Mi chiedo cosa scrivere in un momento come questo. Quali parole usare per sfuggire al già detto, ai commiati facili e un po’ ruffiani. Ai saluti da cartolina. Ai ringraziamenti che ringraziamenti non sono. Come faccio poi a tener fuori chi non merita menzione e raccontare invece con poche righe di quanti nomi porto nel cuore? Ho lavorato in Obi per 19 anni, una cifra che impressiona. Le stagioni che occorrono a un neonato per diventare uomo. Il tempo che consuma una generazione intera nel mentre un’altra ne alleva. Un capitolo di vita lungo, lunghissimo. Tengo dentro una storia che varrebbe la pena rivelare dall’inizio alla fine. Al modo di Karl Ove Knausgård. Qualcuno si chiederà chi cazzo è Karl Ove Knausgård. Un tipo norvegese che ha scritto una roba bellissima dal titolo inquietante. “La mia battaglia” è il racconto della sua vita alto 3600 pagine. Ciò che lo rende unico rispetto a milioni di altre autobiografie sparse per gli universi che ci circondano è la scrittura che pratica il suo autore e l’obbligo a cui si è piegato quello stesso scrivere: la verità vera per il tramite del ricordo puntiglioso. La verità totale che penetra nei particolari più minuti ed anche (apparentemente) insignificanti di un’intera esistenza.
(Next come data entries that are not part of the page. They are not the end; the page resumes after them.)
(* ===== verification/ProcSpec.v ===== *)
(** * Creating and destroying processes

    What [allocproc] and [freeproc] of [kernel/proc.c] promise: a free entry
    of the process table gets a pid, a page for its trap frame and an empty
    address space in which only the trampoline and the trap frame are mapped,
    out of reach of user code; or, with fewer than five pages left, nothing is
    taken.  [freeproc] gives back every page of a process. *)
From stdpp Require Import base numbers strings decidable sets gmap functions list.
From S2P Require Import Prelude.
From S2P Require Import CString.
From S2P Require Import Riscv.
From S2P Require Import Sched.
From S2P Require Import Kalloc.
From S2P Require Import Vm.
From S2P Require Import VmInv.
From S2P Require Import Uvm.
From S2P Require Import VmFork.
From S2P Require Import UserByte.
From S2P Require Import Proc.
Open Scope Z_scope.
Open Scope xv6_scope.

(** ** Entries that are cleared and not freed *)

Lemma unmap_keep s l T A root a x :
  vm_inv s l T A -> T !! [] = Some root -> 0 <= a -> aligned a -> a + PGSIZE <= MAXVA -> A !! path a = Some x ->
  exists s', uvmunmap root a 1 false s = Ok tt s' /\ vm_inv s' l T (delete (path a) A) /\ vstep (own l T) s s'.
Proof.
  intros V HT Ha Hal Hm HA. unfold uvmunmap. rewrite Hal. cbn [Z.eqb negb]. rewrite u64_small by pglia.
  change (S (Z.to_nat 1)) with 2%nat. cbn [uvmunmap_loop]. rewrite (proj2 (Z.ltb_lt a _)) by pglia.
  unfold uvmunmap_one. destruct x as [pa f]. pose proof (PX_slot 0 a ltac:(lia)) as Hi.
  destruct (pi_A _ _ _ (vi_pt _ _ _ _ V) _ _ _ HA) as (_ & π & i & Eπ & [q Hq] & _).
  rewrite path_down in Eπ. apply app_one_inj in Eπ as [<- _].
  destruct (vm_clear_leaf s l T A a q V Hq) as (s' & E' & V' & S').
  assert (E : (pte <- walk root a false ;;
      if pte =? 0 then ret tt
      else e <- load_pte pte ;; if negb (flag e PTE_V) then ret tt else when false (kfree (PTE2PA e)) ;; store_pte pte 0) s = Ok tt s').
  { erewrite bind_ok by (apply (walk_lookup s l T A); [done|done|pglia]). rewrite Hq, (proj2 (Z.eqb_neq _ _)) by (by eapply pte_at_ne).
    erewrite bind_ok by (apply load_pte_ok; by eapply pte_at_ne).
    rewrite (pt_leaf_V _ T A (down 2 a)), <- path_down, HA, bool_decide_true by (done || apply V). done. }
  erewrite bind_ok by exact E. rewrite u64_small by pglia. rewrite (proj2 (Z.ltb_ge _ _)) by lia. by exists s'.
Qed.

(** The tables that the trampoline and the trap frame need. *)
Definition pkeys : list (list Z) := [[]; [255]; [255; 511]].
(* ===== verification/Args.v ===== *)
(** * System call arguments, [kernel/syscall.c]

    Fetching the arguments of a system call from the trap frame and from
    user memory. *)

From stdpp Require Import base numbers strings decidable sets gmap functions list.
From S2P Require Import Prelude.
From S2P Require Import CString.
From S2P Require Import Riscv.
From S2P Require Import Sched.
From S2P Require Import Sleeplock.
From S2P Require Import Kalloc.
From S2P Require Import Vm.
From S2P Require Import Proc.
Open Scope Z_scope.
Open Scope xv6_scope.

(** The characters of an array before its nul. *)
Fixpoint c_string (l : list Z) : list Z :=
  match l with
  | [] => []
  | c :: l' => if c =? 0 then [] else c :: c_string l'
  end.

(** The word, or [None] for -1. *)
Definition fetchaddr (addr : Z) : M mm (option Z) :=
  i <- lift myproc ;;
  p <- lift (get_proc i) ;;
  if (p_sz p <=? addr) || (p_sz p <? u64 (addr + 8)) then ret None
  else
    '(r, bs) <- copyin (p_pagetable p) addr 8 ;;
    if negb (r =? 0) then ret None else ret (Some (le_dec bs)).

(** The value returned, and the bytes stored into the buffer. *)
Definition fetchstr (addr : Z) (max : nat) : M mm (Z * list Z) :=
  i <- lift myproc ;;
  p <- lift (get_proc i) ;;
  '(r, bs) <- copyinstr (p_pagetable p) addr max ;;
  if r <? 0 then ret (-1, bs) else ret (Z.of_nat (length (c_string bs)), bs).

Definition argraw (n : Z) : M mm Z :=
  i <- lift myproc ;;
  if n =? 0 then tf_get i tf_a0
  else if n =? 1 then tf_get i tf_a1
  else if n =? 2 then tf_get i tf_a2
  else if n =? 3 then tf_get i tf_a3
  else if n =? 4 then tf_get i tf_a4
  else if n =? 5 then tf_get i tf_a5
  else panic "argraw".
Definition argint (n : Z) : M mm Z := v <- argraw n ;; ret (s32 v).
Definition argaddr (n : Z) : M mm Z := argraw n.
Definition argstr (n : Z) (max : nat) : M mm (Z * list Z) :=
  addr <- argaddr n ;; fetchstr addr max.
Lemma binit_range n k s l :
  unused_bufs (bufs s) -> lru (bufs s) l -> (k + n <= bhead)%nat ->
  (forall x, x ∈ l -> (x < k)%nat) ->
  exists B, mapM_ binit_one (seq k n) s = Ok tt (with_bufs B s) /\
    unused_bufs B /\ lru B (reverse (seq k n) ++ l).
Proof.
  revert k s l. induction n as [|n IH]; intros k s l Hu Hl Hk Hlt; simpl.
  { exists (bufs s). split_and!; [by destruct s|done|done]. }
  erewrite bind_ok by apply binit_one_eq.
  destruct (binit_bufs_ok k (bufs s) l) as [Hu' Hl']; [done|done|lia| |].
  { intros Hx. apply Hlt in Hx. lia. }
  destruct (IH (S k) (with_bufs (binit_bufs k (bufs s)) s) (k :: l)) as (B & E & HB & HL);
    [done|done|lia| |].
  { intros x [->|Hx]%elem_of_cons; [lia|]. apply Hlt in Hx. lia. }
  exists B. rewrite E. split_and!; [done|done|].
  rewrite reverse_cons, <- app_assoc. done.
Qed.

(** Before its first use the cache shows the disk. *)
Definition fresh_cache (d : disk) : cache := mkcache d (fun _ => 0) (fun _ => None).

Lemma unused_binv s l :
  unused_bufs (bufs s) -> lru (bufs s) l -> l ≡ₚ seq 0 NBUF ->
  (forall b, length (dsk s b) = bsize) -> binv s (fresh_cache (dsk s)).
Proof.
  intros Hu Hl Hp Hd.
  assert (Hn : forall i b, ~ handle s i b).
  { intros i b (_ & E & _). destruct (core_fields _ _ (Hu i)) as (E' & _).
    rewrite E' in E. done. }
  split; simpl; try done.
  - by exists l.
  - intros i _. right.
    by destruct (core_fields _ _ (Hu i)) as (-> & _ & _ & _ & -> & ->).
  - intros i j b H. by destruct (Hn i b).
  - intros i b H. by destruct (Hn i b).
Qed.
La verità che non risparmia luoghi persone cognomi. La verità scandalosa di una vita maledettamente normale, vissuta al di qua di ogni grande avventura. Ecco, se non mi avesse preceduto Knausgård ed in più fossi dotato anche solo di un frammento del suo talento notevole avrei potuto pensarci io a tirar su un pippone oblungo dei miei anni in Obi. Lo giuro, ve lo risparmio. Concedetemi però un episodio, uno soltanto, tra tantissimi altri che mi saltano alla mente, giusto per ribadire e tenere fermo il pensiero di quanti uomini e quante donne straordinarie hanno popolato il mio mondo da mattina a sera, ogni giorno, sabato e domenica rigorosamente inclusi, in questi ultimi 19 anni di vita e lavoro.
Pietro è un addetto alle vendite part time nel reparto elettroutensili. Sa di trapani e martelli tassellatori, un professionista attento e preparato, ha un modo timido di concedersi alle persone, lo fa sottovoce, e con un sorriso che alle volte si allarga fino all’inverosimile. Pietro è giovane, riservato, disponibile ad ogni occasione. L’uomo, anche lui giovane, crolla a terra nella corsia della ferramenta e comincia una danza sdraiata, folle, che faccio fatica a comprendere per non averla mai vista prima. La gente attorno è irriverente fino alla derisione. Mi avvicino a passo svelto. Pietro fa un salto, due, è lì prima di me. Usa un tono di voce che continua ad essere il suo. Senza stonature intima ai quattro cinque curiosi di allontanarsi, crea spazio usando il corpo, getta via con le mani gli oggetti a terra che ingombrano il corridoio. La gente intanto si accalca e l’uomo continua la sua danza. Fa scudo Pietro allora, alza di un tono la voce, mantenendo intatto il garbo di cui evidentemente è un portatore sano. I curiosi si allargano fino a scomparire, l’uomo distende le gambe e calma il suo moto incontrollato. Pietro fa cenno che è tutto ok, non serve avvisare il 118. Sta per laurearsi. Sarà medico tra pochi mesi il mio collega gentile. Nelle pause di studio mette via qualche soldo sistemando compressori e bidoni aspiratutto sugli scaffali alti o raccontando alla gente di trapani e martelli tassellatori. Poi, se capita, tra un cliente e il successivo si porta avanti col futuro e salva la vita a chi ne ha bisogno. Senza perdere il sorriso in faccia e i suoi modi da uomo cordiale.
Il negozio Obi è il paese delle meraviglie. Puoi trovarti di fronte a Pietro, al Bianconiglio oppure puoi incrociare il Cappellaio Matto che prova a convincerti su uno smalto all’acqua piuttosto che a solvente. Il negozio Obi da oggi non è più il mio negozio. Non è una questione da poco. Non sono avvezzo allo scompiglio, anche se mi piace. Farò di tutto per meritarmi il bene che mi ha circondato in questi lunghi anni.